Androvsky came to the doorway of the /fumoir/ without looking up, stood still there--just where Count Anteoni had stood during his first interview with Domini--and said:
"Domini, I have been to the priest. I have made my confession."
"Yes," she said. "Yes, Boris!"
He came into the /fumoir/ and sat down near her, but not close to her, on one of the divans. Now the sad look in his face had deepened and the peace seemed to be fading. She had thought of the dawn--that pale light which is growing into day. Now she thought of the twilight which is fading into night. And the terrible knowledge struck her, "I am the troubler of his peace. Without me only could he ever regain fully the peace which he has lost."
"Domini," he said, looking up at her, "you know the rest. You meant it to be as it will be when we left Amara."
"Was there any other way? Was there any other possible life for us-- for you--for me?"
"For you!" he said, and there was a sound almost of despair in his voice. "But what is to be your life? I have never protected you--you have protected me. I have never been strong for you--you have been strong for me. But to leave you--all alone, Domini, must I do that?
Must I think of you out in the world alone?"
For a moment she was tempted to break her silence, to tell him the truth, that she would perhaps not be alone, that another life, sprung from his and hers, was coming to be with her, was coming to share the great loneliness that lay before her. But she resisted the temptation and only said:
"Do not think of me, Boris."
"You tell me not to think of you!" he said with an almost fierce wonder. "Do you--do you wish me not to think of you?"
"What I wish--that is so little, but--no, Boris, I can't say--I don't think I could ever truly say that I wish you to think no more of me.
After all, one has a heart, and I think if it's worth anything it must be often a rebellious heart.

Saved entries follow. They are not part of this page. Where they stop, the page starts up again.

(* ===== verification/DriveServerSpec.v ===== *)
(** * What the Drive tools promise

    Every accepted path is canonical, a call runs a data command only behind
    the pinned handshake and only with a frozen vector, what it returns is
    bounded and never depends on a link's password. *)
From Stdlib Require Import ZArith Lia Strings.Byte.
From stdpp Require Import base list strings.
From S2P Require Import Prelude GoStrings GoText GoJson Errors StrictJson MessageID GoMarshal ToolResults ToolResultsSpec ToolServer.
From S2P Require Import DriveTypes DriveCli DriveCliSpec DriveServer.

(** ** Paths *)

(** A segment of a canonical path. *)
Definition canonicalSegment (s : bytes) : Prop := s <> [] /\ s <> $"." /\ s <> $".." /\ "/"%byte ∉ s.

Definition joinPath (segments : list bytes) : bytes := "/"%byte :: join_byte "/"%byte segments.

Definition canonicalPath (path : bytes) : Prop :=
  zlen path <= maxDrivePathBytes /\ valid_string path = true
  /\ (forall r n, In (r, n) (runes path) -> 32 <= r /\ r <> 127)
  /\ (path = $"/" \/ exists segments, segments <> [] /\ Forall canonicalSegment segments /\ path = joinPath segments).

Lemma plainSegment_spec s : plainSegment s = true <-> s <> [] /\ s <> $"." /\ s <> $"..".
Proof.
  unfold plainSegment. rewrite negb_true_iff, !orb_false_iff. rewrite <- !not_true_iff_false, !beqs_eq. tauto.
Qed.

Lemma segment_last s : canonicalSegment s -> exists q x, s = q ++ [x] /\ x <> "/"%byte.
Proof.
  intros (Hne & _ & _ & Hs). destruct (exists_last Hne) as (q & x & ->). exists q, x. split; [done|]. intros ->. apply Hs, list_elem_of_In, in_or_app. right. by left.
Qed.
Lemma join_last segments : segments <> [] -> Forall canonicalSegment segments ->
  exists q x, join_byte "/"%byte segments = q ++ [x] /\ x <> "/"%byte.
Proof.
  intros Hne H. induction H as [|s [|t segments] Hs Ht IH]; [done|by apply segment_last|].
  destruct IH as (q & x & Hq & Hx); [done|]. exists (s ++ "/"%byte :: q), x. split; [|done].
  change (join_byte _ (s :: t :: segments)) with (s ++ "/"%byte :: join_byte "/"%byte (t :: segments)). rewrite Hq. by rewrite <- app_assoc.
Qed.

Lemma path_segments rest : rest <> [] ->
  negb (has_suffix ("/"%byte :: rest) $"/") && forallb plainSegment (split_byte "/"%byte rest) = true
  <-> exists segments, segments <> [] /\ Forall canonicalSegment segments /\ rest = join_byte "/"%byte segments.
Proof.
  intros Hr. rewrite andb_true_iff, negb_true_iff, forallb_forall. split.
  - intros [_ H]. exists (split_byte "/"%byte rest). split; [apply split_byte_nonempty|]. split; [|by rewrite join_split].
    apply Forall_forall. intros p Hp%list_elem_of_In. destruct (proj1 (plainSegment_spec p) (H p Hp)) as (? & ? & ?). split_and!; try done.
    intros K%list_elem_of_In. by eapply split_byte_no_sep.
  - intros (segments & Hne & Hs & ->). split.
    + apply not_true_iff_false. intros [r Hr']%has_suffix_spec. destruct (join_last _ Hne Hs) as (q & x & Hq & Hx). rewrite Hq in Hr'.
      change ("/"%byte :: q ++ [x]) with (("/"%byte :: q) ++ [x]) in Hr'. apply app_inj_tail in Hr' as [_ ?]. done.
    + rewrite split_join; [|done|].
      * intros p Hp%list_elem_of_In. rewrite Forall_forall in Hs. destruct (Hs p Hp) as (? & ? & ? & _). by apply plainSegment_spec.
      * eapply Forall_impl; [exact Hs|]. intros p (_ & _ & _ & H) K. by apply H, list_elem_of_In.
Qed.

Lemma control_free path : existsb (fun rn => (fst rn <? 32) || (fst rn =? 127)) (runes path) = false
  <-> forall r n, In (r, n) (runes path) -> 32 <= r /\ r <> 127.
Proof.
  rewrite <- not_true_iff_false, existsb_exists. split.
  - intros H r n Hin. destruct (decide (32 <= r /\ r <> 127)) as [|Hn]; [done|]. exfalso. apply H. exists (r, n). split; [done|]. cbn.
    apply orb_true_iff. destruct (decide (r = 127)); [right; lia|left; lia].
  - intros H ([r n] & Hin & Hb). specialize (H r n Hin). cbn in Hb. apply orb_true_iff in Hb. lia.
Qed.

Lemma validDrivePath_spec path : validDrivePath path = true <-> canonicalPath path.
Proof.
  unfold validDrivePath, canonicalPath. destruct path as [|c rest].
  { cbn. split; [done|]. intros (_ & _ & _ & [H|(segments & _ & _ & H)]); done. }
  change (beqs (c :: rest) []) with false. cbn [orb].
  destruct (maxDrivePathBytes <? zlen (c :: rest)) eqn:El; [split; [done|intros (? & _); apply Z.ltb_lt in El; lia]|]. apply Z.ltb_ge in El. cbn [orb].
  destruct (valid_string (c :: rest)) eqn:Ev; cbn [negb]; [|by split; [|intros (_ & ? & _)]].
  destruct (existsb _ _) eqn:Ec.
  { split; [done|]. intros (_ & _ & H & _). apply (proj2 (control_free _)) in H. congruence. }
  pose proof (proj1 (control_free _) Ec) as Ec1. clear Ec. destruct (decide (c = "/"%byte)) as [->|Hc].
  2: { assert (E : forall a : bool, match c :: rest with "/"%byte :: _ => a | _ => false end = false) by (intros; by destruct c).
       split; [destruct c; done|]. intros (_ & _ & _ & [[= -> _]|(segments & _ & _ & [= -> _])]); done. }
  destruct (beqs ("/"%byte :: rest) $"/") eqn:Er.
  { apply beqs_eq in Er. split; [|done]. intros _. split_and!; try done. by left. }
  assert (Hr : rest <> []) by (intros ->; by rewrite beqs_refl in Er). pose proof (path_segments rest Hr) as Hp.
  destruct (has_suffix ("/"%byte :: rest) $"/"); cbn [negb andb] in Hp.
  - split; [done|]. intros (_ & _ & _ & [[= ->]|(segments & H1 & H2 & [= H3])]); [done|]. apply Hp. by exists segments.
  - rewrite Hp. split.
    + intros (segments & H1 & H2 & ->). split_and!; try done. right. by exists segments.
    + intros (_ & _ & _ & [[= ->]|(segments & H1 & H2 & [= H3])]); [done|]. by exists segments.
Qed.

Lemma valid_operand path : validDrivePath path = true -> isOperand path = true.
Proof. destruct path as [|c rest]; [done|]. unfold validDrivePath. repeat (case_match; [done|]). by destruct c. Qed.

(** A path is accepted exactly when it is the root or the join of
    segments that are neither empty nor dots, in at most 1024 bytes of UTF-8
    without control characters; then it is one operand of the command, never
    a flag, and its segments are told from it. *)
Theorem drive_path_exact path :
  (validDrivePath path = true <-> canonicalPath path)
  /\ (validDrivePath path = true -> isOperand path = true)
  /\ (forall a b, a <> [] -> b <> [] -> Forall canonicalSegment a -> Forall canonicalSegment b -> path = joinPath a -> path = joinPath b -> a = b).
Proof.
  split; [apply validDrivePath_spec|]. split; [apply valid_operand|]. intros a b Ha Hb Fa Fb -> [= E].
  assert (Hs : forall l, Forall canonicalSegment l -> Forall (fun p => ~ In "/"%byte p) l).
  { intros l H. eapply Forall_impl; [exact H|]. intros p (_ & _ & _ & Hp) K. by apply Hp, list_elem_of_In. }
  rewrite <- (split_join "/"%byte a), <- (split_join "/"%byte b) by auto. by rewrite E.
Qed.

I know mine is rebellious. But if you don't think too much of me--when you are there--"
She paused, and they looked at each other for a moment in silence.
Then she continued:
"Surely it will be easier for you, happier for you."
Androvsky clenched his right hand on the divan and turned round till he was facing her full. His eyes blazed.
"Domini," he said, "you are truthful. I'll be truthful to you. Till the end of my life I'll think of you--every day, every hour. If it were mortal sin to think of you I would commit it--yes, Domini, deliberately, I would commit it. But--God doesn't ask so much of us; no, God doesn't. I've made my confession. I know what I must do. I'll do it. You are right--you are always right--you are guided, I know that. But I will think of you. And I'll tell you something--don't shirk from it, because it's truth, the truth of my soul, and you love truth. Domini--"
Suddenly he got up from the divan and stood before her, looking down at her steadily.